John Goodman notes that “Prior to Obamacare, many employers of low-wage workers offered their employees a “mini med” plan, covering, say, the first $25,000 of expenses” and that “Those plans are now gone… employees…are…completely uninsured”
The CEO of CKE Restaurants warns that “fewer people buying insurance through the exchanges, the economics aren’t holding up” and that “Ten of the 23 innovative health-insurance plans known as co-ops — established with $2.4 billion in ObamaCare loans — will be out of business by the end of 2015 because of weak balance sheets.”
Critics of Obamacare now get to say “we told you so.”
As the Washington Examiner editorialized:
Conservatives screamed a simple fact from the rooftops: Obamacare will not work. No one wanted to listen then, but their warnings are now coming into fruition.
Obamacare, as constructed, attempted to fix a dysfunctional health care payment system by creating an even more complicated system on top of it, filled with subsidies, coverage mandates, and other artificial government incentives. But its result has been a system that plucked Americans out of coverage they like and forced them to pay more for less. …

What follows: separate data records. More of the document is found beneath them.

(* ===== verification/TabStops.v ===== *)
(** * Tab stops of the console (kern/src/console/TabStops.c)

    The array of stops with its count and capacity.  A NULL pointer is an empty
    array, and [mem] says whether an allocation succeeds; the bytes of a new
    array are 0 until they are written. *)

From Stdlib Require Import ZifyBool Sorted.
From S2P Require Import Prelude.

Record TabStops := Tabs { stops : list Z; t_count : Z; t_capacity : Z }.

(** The stops that are set; [None] if the count goes beyond the array. *)
Definition active (self : TabStops) : option (list Z) :=
  if (0 <=? t_count self) && (t_count self <=? Z.of_nat (length (stops self))) then Some (take (Z.to_nat (t_count self)) (stops self)) else None.

Definition TabStops_Init (mem : bool) (self : TabStops) (nStops tabWidth : Z) : option (errno * TabStops) :=
  if (0 <=? tabWidth) && (tabWidth <=? 127) then
    Some (if mem then (EOK, Tabs ((fun i => s8 (Z.of_nat i * tabWidth)) <$> seq 0 (Z.to_nat nStops)) nStops nStops) else (ENOMEM, self))
  else None.

Definition TabStops_Deinit (self : TabStops) : TabStops := Tabs [] (t_count self) (t_capacity self).

(** The index of the first stop with the property. *)
Fixpoint first_stop (f : Z -> bool) (l : list Z) : option nat :=
  match l with
  | [] => None
  | s :: l => if f s then Some O else S <$> first_stop f l
  end.

Definition TabStops_InsertStop (mem : bool) (self : TabStops) (xLoc : Z) : option (errno * TabStops) :=
  if (0 <=? xLoc) && (xLoc <=? 127) then
    vs ← active self;
    let idx := default O (first_stop (fun s => xLoc <=? s) vs) in
    if bool_decide (vs !! idx = Some xLoc) then Some (EOK, self)
    else
      let full := t_count self =? t_capacity self in
      if full && negb mem then Some (ENOMEM, self)
      else
        let cap := if full then (if 0 <? t_capacity self then t_capacity self * 2 else 8) else t_capacity self in
        let array := if full then vs ++ replicate (Z.to_nat cap - length vs) 0 else stops self in
        if (length vs <? length array)%nat
        then Some (EOK, Tabs (take idx vs ++ xLoc :: drop idx vs ++ drop (S (length vs)) array) (t_count self + 1) cap)
        else None
  else None.

Definition TabStops_RemoveStop (self : TabStops) (xLoc : Z) : option TabStops :=
  vs ← active self;
  match first_stop (Z.eqb xLoc) vs with
  | Some idx => Some (Tabs (take idx vs ++ drop (S idx) vs ++ drop (length vs - 1) (stops self)) (t_count self - 1) (t_capacity self))
  | None => Some self
  end.

Definition TabStops_RemoveAllStops (self : TabStops) : TabStops := Tabs (stops self) 0 (t_capacity self).

Definition TabStops_GetNextStop (self : TabStops) (xLoc xWidth : Z) : option Z :=
  vs ← active self;
  match first_stop (Z.ltb xLoc) vs with
  | Some i => vs !! i
  | None => Some (Z.max (xWidth - 1) 0)
  end.

Definition TabStops_GetNextNthStop (self : TabStops) (xLoc nth xWidth : Z) : option Z :=
  vs ← active self;
  match first_stop (Z.ltb xLoc) vs with
  | Some i =>
      let idx := Z.of_nat i + (nth - 1) in
      if idx <? t_count self then (if 0 <=? idx then vs !! Z.to_nat idx else None) else Some (Z.max (xWidth - 1) 0)
  | None => Some (Z.max (xWidth - 1) 0)
  end.

Definition TabStops_GetPreviousNthStop (self : TabStops) (xLoc nth : Z) : option Z :=
  vs ← active self;
  match first_stop (fun s => s <? xLoc) (reverse vs) with
  | Some k =>
      let i := t_count self - 1 - Z.of_nat k in
      let idx := i - (Z.max nth 1 - 1) in
      if 0 <=? idx then vs !! Z.to_nat idx else Some 0
  | None => Some 0
  end.

(** ** What they do *)

(** A table with the stops [vs]. *)
Record tabs_ok (self : TabStops) (vs : list Z) : Prop := {
  tabs_active : active self = Some vs;
  tabs_size : Z.of_nat (length (stops self)) = t_capacity self;
  tabs_range : Forall (fun s => -128 <= s <= 127) vs }.

Lemma tabs_count self vs : tabs_ok self vs -> t_count self = Z.of_nat (length vs) /\ (length vs <= length (stops self))%nat.
Proof.
  intros [Ha _ _]. unfold active in Ha. destruct ((0 <=? t_count self) && _) eqn:E; [|done]. simplify_eq.
  rewrite length_take. lia.
Qed.

Lemma first_stop_spec f l :
  match first_stop f l with
  | Some i => exists s, l !! i = Some s /\ f s = true /\ Forall (fun s => f s = false) (take i l)
  | None => Forall (fun s => f s = false) l
  end.
Proof.
  induction l as [|s l IH]; cbn; [constructor|]. destruct (f s) eqn:E; [by exists s|].
  destruct (first_stop f l) as [i|]; cbn; [|by constructor]. destruct IH as (t & ? & ? & ?). exists t. split_and!; [done..|by constructor].
Qed.

Lemma active_tabs vs rest c cap : c = Z.of_nat (length vs) -> active (Tabs (vs ++ rest) c cap) = Some vs.
Proof.
  intros ->. unfold active. cbn. rewrite length_app. destruct ((0 <=? _) && _) eqn:E; [|lia]. by rewrite Nat2Z.id, take_app_length.
Qed.

Lemma insert_some mem self vs x :
  tabs_ok self vs -> 0 <= x <= 127 ->
  exists e self' vs', TabStops_InsertStop mem self x = Some (e, self') /\ tabs_ok self' vs' /\ (e = EOK \/ mem = false /\ self' = self) /\
    (e = EOK -> forall s, s ∈ vs' <-> s = x \/ s ∈ vs).
Proof.
  intros Hok Hx. pose proof (tabs_count _ _ Hok) as [Hc Hl]. destruct Hok as [Ha Hs Hr]. unfold TabStops_InsertStop.
  replace ((0 <=? x) && (x <=? 127)) with true by lia. rewrite (bind_some Ha). set (idx := default O _). case_bool_decide as Hi.
  { exists EOK, self, vs. split_and!; [done|by split|by left|]. intros _ s. apply list_elem_of_lookup_2 in Hi. split; [auto|]. by intros [->|]. }
  assert (Hadd : forall s, s ∈ take idx vs ++ x :: drop idx vs <-> s = x \/ s ∈ vs).
  { intros s. rewrite <- (take_drop idx vs) at 3. rewrite !elem_of_app, elem_of_cons. tauto. }
  assert (Hlen : length (take idx vs ++ x :: drop idx vs) = S (length vs)) by (rewrite length_app; cbn; rewrite length_take, length_drop; lia).
  assert (Hrng : Forall (fun s => -128 <= s <= 127) (take idx vs ++ x :: drop idx vs)).
  { apply Forall_app. split; [by apply Forall_take|]. constructor; [lia|by apply Forall_drop]. }
  assert (Hnew : forall array cap, Z.of_nat (length array) = cap -> (length vs < length array)%nat ->
    tabs_ok (Tabs (take idx vs ++ x :: drop idx vs ++ drop (S (length vs)) array) (t_count self + 1) cap) (take idx vs ++ x :: drop idx vs)).
  { intros array cap Hcap Hlt. change (x :: drop idx vs ++ drop (S (length vs)) array) with ((x :: drop idx vs) ++ drop (S (length vs)) array).
    rewrite (assoc_L (++)). split; [apply active_tabs; lia| |done]. cbn [stops]. rewrite length_app, Hlen, length_drop. cbn. lia. }
  destruct (t_count self =? t_capacity self) eqn:Ef; [destruct mem; cbn [negb andb]|cbn [andb]].
  - rewrite length_app, length_replicate. set (cap := if 0 <? t_capacity self then _ else _).
    replace (length vs <? length vs + (Z.to_nat cap - length vs))%nat with true by (subst cap; destruct (0 <? t_capacity self) eqn:?; lia).
    eexists _, _, _. split; [done|]. split; [apply Hnew|by auto].
    + rewrite length_app, length_replicate. subst cap; destruct (0 <? t_capacity self) eqn:?; lia.
    + rewrite length_app, length_replicate. subst cap; destruct (0 <? t_capacity self) eqn:?; lia.
  - exists ENOMEM, self, vs. split_and!; [done|by split|by right|done].
  - replace (length vs <? length (stops self))%nat with true by lia. eexists _, _, _. split; [done|]. split; [by apply Hnew; lia|by auto].
Qed.

Lemma remove_some self vs x : tabs_ok self vs -> exists self' vs', TabStops_RemoveStop self x = Some self' /\ tabs_ok self' vs'.
Proof.
  intros Hok. pose proof (tabs_count _ _ Hok) as [Hc Hl]. pose proof Hok as [Ha Hs Hr]. unfold TabStops_RemoveStop. rewrite (bind_some Ha).
  pose proof (first_stop_spec (Z.eqb x) vs) as Hf. destruct (first_stop (Z.eqb x) vs) as [i|]; [|by eauto].
  destruct Hf as (s & Hi & _). apply lookup_lt_Some in Hi. eexists _, (take i vs ++ drop (S i) vs). split; [done|].
  assert (Hlen : length (take i vs ++ drop (S i) vs) = (length vs - 1)%nat) by (rewrite length_app, length_take, length_drop; lia).
  rewrite (assoc_L (++)). split; [apply active_tabs; lia| |].
  - cbn [stops]. rewrite length_app, Hlen, length_drop. cbn. lia.
  - apply Forall_app. split; [by apply Forall_take|by apply Forall_drop].
Qed.

Lemma remove_all_ok self vs : tabs_ok self vs -> tabs_ok (TabStops_RemoveAllStops self) [].
Proof. intros [_ Hs _]. split; [|done|constructor]. unfold active. cbn. by replace (0 <=? Z.of_nat (length (stops self))) with true by lia. Qed.

Lemma tabs_init_ok self n w : 0 <= n -> 0 <= w <= 127 -> exists self' vs, TabStops_Init true self n w = Some (EOK, self') /\ tabs_ok self' vs.
Proof.
  intros Hn Hw. unfold TabStops_Init. replace ((0 <=? w) && (w <=? 127)) with true by lia. eexists _, _. split; [done|]. split.
  - rewrite <- (app_nil_r (_ <$> _)) at 1. apply active_tabs. rewrite length_fmap, length_seq. lia.
  - cbn. rewrite length_fmap, length_seq. lia.
  - apply Forall_fmap, Forall_true. intros i. cbn. pose proof (s8_range (Z.of_nat i * w)). lia.
Qed.

Lemma stops_in_order l i j s t : StronglySorted Z.lt l -> l !! i = Some s -> l !! j = Some t -> (i < j)%nat -> s < t.
Proof.
  intros Hl. revert i j. induction Hl as [|a l _ IH Ha]; intros i j Hi Hj Hij; [done|]. destruct j as [|j]; [lia|]. cbn in Hj.
  destruct i as [|i]; cbn in Hi; [|by apply (IH i j Hi Hj); lia]. simplify_eq. by eapply Forall_lookup_1 in Ha.
Qed.

(** The next stop is one of the stops, or the last column; it is the nearest one if the
    stops are in order. *)
Lemma next_stop_spec self vs x w :
  tabs_ok self vs -> exists s, TabStops_GetNextStop self x w = Some s /\
    (x < s /\ s ∈ vs /\ (StronglySorted Z.lt vs -> forall t, t ∈ vs -> x < t -> s <= t) \/
     s = Z.max (w - 1) 0 /\ forall t, t ∈ vs -> t <= x).
Proof.
  intros [Ha _ _]. unfold TabStops_GetNextStop. rewrite (bind_some Ha). pose proof (first_stop_spec (Z.ltb x) vs) as Hf.
  destruct (first_stop (Z.ltb x) vs) as [i|].
  - destruct Hf as (s & Hi & Hs & Hlt). exists s. split; [done|]. left. split_and!; [lia|by eapply list_elem_of_lookup_2|].
    intros Hsort t [j Hj]%list_elem_of_lookup Hxt. destruct (decide (j < i)%nat) as [Hji|Hji].
    + rewrite Forall_lookup in Hlt. specialize (Hlt j t ltac:(by rewrite lookup_take_lt)). cbn in Hlt. lia.
    + destruct (decide (j = i)) as [->|]; [simplify_eq; lia|]. pose proof (stops_in_order vs i j s t Hsort Hi Hj ltac:(lia)). lia.
  - exists (Z.max (w - 1) 0). split; [done|]. right. split; [done|]. intros t Ht. rewrite Forall_forall in Hf. specialize (Hf t Ht). cbn in Hf. lia.
Qed.

(** A stop beyond the last one is put in front of all others, so that the tab from
    column 20 skips the stop at column 24. *)
Lemma insert_behind_the_last :
  exists self, TabStops_InsertStop true (Tabs [0; 8; 16; 24] 4 4) 40 = Some (EOK, self) /\ TabStops_GetNextStop self 20 80 = Some 40.
Proof. eexists. split; vm_compute; reflexivity. Qed.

Taxpayers and insurance customers alike should demand replacing Obamacare with a system that reduces costs and improves quality by injecting actual choice and competition into the insurance market.
I especially like the last part of that excerpt — which is why we need to go well beyond simply repealing Obamacare if we want to restore market forces to the health care sector.
This post first appeared at Dan Mitchell’s site.